Our residency consists of four years of specialized orthopaedic education, preceded by a 6 month general surgery internship in the Department of Surgery at Vanderbilt. Residents rotate through the main Vanderbilt teaching hospital (staffed by full-time faculty) for all rotations except the VA rotation and time spent at our outpatient surgery center. Our faculty were trained at a variety of distinguished institutions. Their diversity enriches the quality of resident education.
The Vanderbilt Orthopaedic Surgery Residency Program is founded on five basic tenets:
- Rotations are education-based, not service-based.
- Every resident shares the same rotations and educational experience.
- Specialty-specific faculty and residents follow each other throughout the rotation in a classical apprenticeship rotation model.
- Each resident rotates twice through the services - once as a junior resident and again as a senior resident.
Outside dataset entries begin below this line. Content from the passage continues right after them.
(* ===== verification/WsTypes.v ===== *)
(** Native file edits, data: the types and the pure checks of
    internal/workspace/transaction_types.go, journal.go, errors.go and the
    identity comparisons of the transaction files.  Device, inode and mode
    numbers are the unsigned integers of the stat structure. *)
From S2P Require Import Prelude.
From S2P Require Import GoText.
From S2P Require Import GoTime.

#[local] Open Scope Z_scope.

(** ** Errors

    The sentinel errors of the package; [Failure] is any other error and
    [Joined] an error that wraps two. *)
Inductive WsError :=
| ErrWorkspaceBusy | ErrRecoveryRequired | ErrSourceChanged | ErrInvalidEdit | ErrNoEditJournal
| ErrNoSelection | ErrInvalidSelection
| Failure (what : string)
| Joined (outer inner : WsError).
#[export] Instance WsError_eq_dec : EqDecision WsError.
Proof. solve_decision. Defined.

(** [errors.Is] *)
Fixpoint is_error (target e : WsError) : bool :=
  bool_decide (e = target) ||
  match e with Joined a b => is_error target a || is_error target b | _ => false end.

(** ** File identities *)

Record FileIdentity := mk_identity {
  Exists : bool;
  Device : Z;
  Inode : Z;
  Mode : Z;
  UID : Z;
  GID : Z;
  NLink : Z;
  Size : Z;
  ModifiedAt : time;
  ChangedAt : time;
}.
Definition no_identity : FileIdentity := mk_identity false 0 0 0 0 0 0 0 zero_time zero_time.

Definition S_IFMT : Z := 61440.
Definition S_IFREG : Z := 32768.
Definition S_IFDIR : Z := 16384.
Definition S_IFLNK : Z := 40960.
Definition is_regular (mode : Z) : bool := Z.land mode S_IFMT =? S_IFREG.

(** [time.Time.Equal]: the same instant. *)
Definition time_equal (a b : time) : bool := t_ns a =? t_ns b.

Definition sameFileIdentity (left right : FileIdentity) (compareTimes : bool) : bool :=
  if negb (Bool.eqb (Exists left) (Exists right)) || negb (Device left =? Device right) || negb (Inode left =? Inode right)
     || negb (Mode left =? Mode right) || negb (UID left =? UID right) || negb (GID left =? GID right)
     || negb (NLink left =? NLink right) || negb (Size left =? Size right)
  then false
  else negb compareTimes
       || (time_equal (ModifiedAt left) (ModifiedAt right) && time_equal (ChangedAt left) (ChangedAt right)).

Definition samePlacement (expected current : FileIdentity) : bool :=
  Exists expected && Exists current && (Device expected =? Device current) && (Inode expected =? Inode current)
  && (Mode expected =? Mode current) && (UID expected =? UID current) && (GID expected =? GID current)
  && (NLink expected =? NLink current) && (Size expected =? Size current)
  && time_equal (ModifiedAt expected) (ModifiedAt current) && time_equal (ChangedAt expected) (ChangedAt current).

Definition originalPlacement (original current : FileIdentity) (currentExists : bool) : bool :=
  if negb (Exists original) then negb currentExists else currentExists && samePlacement original current.

Definition sameDirectoryIdentity (expected current : FileIdentity) : bool :=
  Exists expected && Exists current && (Device expected =? Device current) && (Inode expected =? Inode current)
  && (Mode expected =? Mode current) && (UID expected =? UID current) && (GID expected =? GID current)
  && (NLink expected =? NLink current).

Definition validOriginalIdentity (i : FileIdentity) : bool :=
  Exists i && negb (Device i =? 0) && negb (Inode i =? 0) && (NLink i =? 1) && (0 <=? Size i)
  && negb (is_zero (ModifiedAt i)) && negb (is_zero (ChangedAt i)).

(** [euid] is the effective user of the service. *)
Definition validCandidateIdentity (euid : Z) (i : FileIdentity) : bool :=
  Exists i && negb (Device i =? 0) && negb (Inode i =? 0) && (NLink i =? 1) && (0 <=? Size i)
  && is_regular (Mode i) && (Z.land (Mode i) 4095 =? 384) && (UID i =? euid)
  && negb (is_zero (ModifiedAt i)) && negb (is_zero (ChangedAt i)).

Definition zeroMissingIdentity (i : FileIdentity) : bool :=
  negb (Exists i) && (Device i =? 0) && (Inode i =? 0) && (Mode i =? 0) && (UID i =? 0) && (GID i =? 0)
  && (NLink i =? 0) && (Size i =? 0) && is_zero (ModifiedAt i) && is_zero (ChangedAt i).

(** Identity and content digest of a file. *)
Record SourceFingerprint := mk_fingerprint {
  fp_Path : bytes;
  fp_Identity : FileIdentity;
  fp_SHA256 : bytes;
}.
Definition no_fingerprint : SourceFingerprint := mk_fingerprint [] no_identity [].

Definition sameFingerprintContent (expected current : SourceFingerprint) (compareTimes : bool) : bool :=
  sameFileIdentity (fp_Identity expected) (fp_Identity current) compareTimes
  && bool_decide (fp_SHA256 expected = fp_SHA256 current).
Definition sameSourceFingerprint (left right : SourceFingerprint) : bool :=
  bool_decide (fp_Path left = fp_Path right) && sameFileIdentity (fp_Identity left) (fp_Identity right) true
  && bool_decide (fp_SHA256 left = fp_SHA256 right).

(** ** Paths *)

Definition slash : ascii := "/"%char.

(** The text after the last slash, and the text before it. *)
Fixpoint after_slash (l : bytes) : bytes :=
  match l with
  | [] => []
  | c :: rest => if existsb (Ascii.eqb slash) l then after_slash rest else l
  end.
Definition before_last (l : bytes) : bytes := take (List.length l - List.length (after_slash l) - 1) l.

Fixpoint strip_slashes (l : bytes) : bytes :=
  match l with c :: rest => if Ascii.eqb c slash then strip_slashes rest else l | [] => [] end.

(** [filepath.Base] *)
Definition Base (path : bytes) : bytes :=
  match path with
  | [] => ["."%char]
  | _ => match rev (strip_slashes (rev path)) with [] => [slash] | l => after_slash l end
  end.
(** [filepath.Dir] of a canonical absolute path. *)
Definition Dir (path : bytes) : bytes := match before_last path with [] => [slash] | l => l end.
(** [filepath.Join] of a canonical directory and a name. *)
Definition Join (directory name : bytes) : bytes :=
  if bool_decide (directory = [slash]) then slash :: name else directory ++ slash :: name.

Definition maximumPathBytes : Z := 4095.
Definition invalidPathRune (r : Z) : bool := (r <? 32) || (r =? 127).

Definition validateCanonicalStorePath (value : bytes) : bool :=
  negb (blen value =? 0) && (blen value <=? maximumPathBytes) && utf8_valid value
  && negb (existsb invalidPathRune (runes value)) && is_abs value && bool_decide (clean_rooted value = value).

(** ** The journal *)

Inductive PathRole :=
| RoleWorkingDirectory | RoleConfiguration | RoleStorage | RoleDotenv | RoleWebroot | RoleWorkspace
| RoleCloudCredential | RoleCloudHelper | RoleCloudDirectory.
#[export] Instance PathRole_eq_dec : EqDecision PathRole.
Proof. solve_decision. Defined.

(** [NoSource] is the empty text. *)
Inductive ConfigurationSource := ConfigurationExplicit | ConfigurationConventionalYML | ConfigurationConventionalYAML | NoSource.
#[export] Instance ConfigurationSource_eq_dec : EqDecision ConfigurationSource.
Proof. solve_decision. Defined.

Inductive JournalPhase := JournalStaging | JournalPrepared | JournalReplacing | JournalFinalizing.
#[export] Instance JournalPhase_eq_dec : EqDecision JournalPhase.
Proof. solve_decision. Defined.
Definition journalPhaseOrder (phase : JournalPhase) : Z :=
  match phase with JournalStaging => 0 | JournalPrepared => 1 | JournalReplacing => 2 | JournalFinalizing => 3 end.

Record JournalFile := mk_journal_file {
  Ordinal : Z;
  jf_Role : PathRole;
  TargetPath : bytes;
  ParentPath : bytes;
  StageBasename : bytes;
  Original : FileIdentity;
  Parent : FileIdentity;
  CandidateReady : bool;
  Candidate : FileIdentity;
  Applied : bool;
}.

Record Journal := mk_journal {
  TransactionID : bytes;
  Phase : JournalPhase;
  WorkingDirectory : bytes;
  ConfigurationPath : bytes;
  Bootstrap : bool;
  j_ConfigurationSource : ConfigurationSource;
  CreatedAt : time;
  Files : list JournalFile;
}.

Definition maximumEditFiles : Z := 257.
Definition maximumStoreYear : Z := 9999.

Definition validTransactionID (value : bytes) : bool :=
  (blen value =? 32) && forallb is_hex value && forallb (fun c => negb (is_upper_ascii c)) value.

Definition validateStoreTime (t : time) : bool :=
  negb (is_zero t) && t_utc t && (1 <=? year_of t) && (year_of t <=? maximumStoreYear) && negb (t_mono t).

Definition stage_prefix (id : bytes) : bytes := to_bytes ".acmemux-edit-" ++ id ++ ["-"%char].

(** What the loop over the files has seen. *)
Record seen_files := mk_seen { seen_paths : list bytes; seen_stages : list bytes; configuration_count : Z }.

Definition validate_file (euid : Z) (j : Journal) (s : seen_files) (index : Z) (f : JournalFile) : result string seen_files :=
  _ ← reject_if (negb (Ordinal f =? index) || (negb (bool_decide (jf_Role f = RoleConfiguration)) && negb (bool_decide (jf_Role f = RoleDotenv))))
        "journal file order or role is invalid"%string;
  let configuration := bool_decide (jf_Role f = RoleConfiguration) in
  _ ← reject_if (configuration && negb (bool_decide (TargetPath f = ConfigurationPath j))) "journal configuration path changed"%string;
  _ ← reject_if (negb (validateCanonicalStorePath (TargetPath f)) || negb (bool_decide (Dir (TargetPath f) = ParentPath f)))
        "journal target path is invalid"%string;
  _ ← reject_if (negb (bool_decide (Base (StageBasename f) = StageBasename f))
                 || negb (bool_decide (stage_prefix (TransactionID j) `prefix_of` StageBasename f)))
        "journal staging name is invalid"%string;
  _ ← reject_if (bool_decide (TargetPath f ∈ seen_paths s)) "journal target path is duplicated"%string;
  let stage := Join (ParentPath f) (StageBasename f) in
  _ ← reject_if (bool_decide (stage ∈ seen_stages s)) "journal staging path is duplicated"%string;
  _ ← reject_if (negb (Exists (Parent f)) || (Device (Parent f) =? 0) || (Inode (Parent f) =? 0)) "journal parent identity is invalid"%string;
  _ ← reject_if (Exists (Original f) && negb (validOriginalIdentity (Original f))) "journal original identity is invalid"%string;
  _ ← reject_if (negb (Exists (Original f)) && negb (zeroMissingIdentity (Original f))) "journal missing identity is invalid"%string;
  _ ← reject_if (Bootstrap j && Exists (Original f)) "bootstrap journal target already existed"%string;
  _ ← reject_if (negb (Bool.eqb (CandidateReady f) (Exists (Candidate f))) || (CandidateReady f && negb (validCandidateIdentity euid (Candidate f))))
        "journal candidate identity is invalid"%string;
  _ ← reject_if ((negb (CandidateReady f) && negb (zeroMissingIdentity (Candidate f))) || (Applied f && negb (CandidateReady f)))
        "journal candidate state is invalid"%string;
  Ok (mk_seen (TargetPath f :: seen_paths s) (stage :: seen_stages s) (configuration_count s + if configuration then 1 else 0)).

Fixpoint validate_files (euid : Z) (j : Journal) (s : seen_files) (index : Z) (l : list JournalFile) : result string seen_files :=
  match l with
  | [] => Ok s
  | f :: l => s ← validate_file euid j s index f; validate_files euid j s (index + 1) l
  end.

Definition validateJournal (euid : Z) (j : Journal) : result string unit :=
  _ ← reject_if (negb (validTransactionID (TransactionID j))) "journal identity or phase is invalid"%string;
  _ ← reject_if (negb (validateCanonicalStorePath (WorkingDirectory j))) "journal working directory is invalid"%string;
  _ ← reject_if (negb (validateCanonicalStorePath (ConfigurationPath j))) "journal configuration path is invalid"%string;
  _ ← reject_if (Bootstrap j && bool_decide (j_ConfigurationSource j = NoSource)) "bootstrap journal configuration source is invalid"%string;
  _ ← reject_if (negb (validateStoreTime (CreatedAt j))) "journal creation time is invalid"%string;
  _ ← reject_if ((blen (Files j) =? 0) || (maximumEditFiles <? blen (Files j))) "journal file count is invalid"%string;
  s ← validate_files euid j (mk_seen [] [] 0) 0 (Files j);
  reject_if ((1 <? configuration_count s) || (Bootstrap j && negb (configuration_count s =? 1)))
    "journal contains multiple configuration targets"%string.

(** ** Recovery *)

Inductive RecoveryState := RecoveryUnapplied | RecoveryPartial | RecoveryApplied | RecoveryAmbiguous.
#[export] Instance RecoveryState_eq_dec : EqDecision RecoveryState.
Proof. solve_decision. Defined.
Inductive RecoveryFileState := RecoveryFileUnstaged | RecoveryFileUnapplied | RecoveryFileApplied | RecoveryFileAmbiguous.
#[export] Instance RecoveryFileState_eq_dec : EqDecision RecoveryFileState.
Proof. solve_decision. Defined.

Record RecoveryFile := mk_recovery_file { rf_Ordinal : Z; rf_Role : PathRole; rf_Path : bytes; rf_State : RecoveryFileState }.
Record Recovery := mk_recovery {
  r_TransactionID : bytes;
  r_WorkingDirectory : bytes;
  r_ConfigurationPath : bytes;
  r_Bootstrap : bool;
  r_Phase : JournalPhase;
  r_State : RecoveryState;
  r_Files : list RecoveryFile;
}.

Inductive RecoveryResolution := ResolutionDiscardUnapplied | ResolutionFinalizeApplied | ResolutionAdoptCurrent | ResolutionOther.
- Educational conferences are held each morning for the benefit of the residents and medical students. The conferences range from didactic lectures to grand rounds and morbidity, mortality and improvement.
Residents interested in developing administrative skills are afforded opportunities to participate in developing CME courses.
Vanderbilt Orthopaedic Institute received 903 applications for our 2020 residency program for five PGY-1 slots.
Orthopaedics is an increasingly diverse field and requires a complex body of knowledge spanning multiple disciplines. It requires more than technical skill and book knowledge. Analytic thinking and creative problem-solving are also required of competent practitioners. Most importantly, orthopaedics involves the art of healing human beings. Musculoskeletal problems cannot be fully understood, nor effectively treated without considering the whole persons who experience them.
It is the intent of this program to enable our residents with the skills and attitudes necessary to practice responsible orthopaedic surgery and become the future leaders of orthopaedic surgery.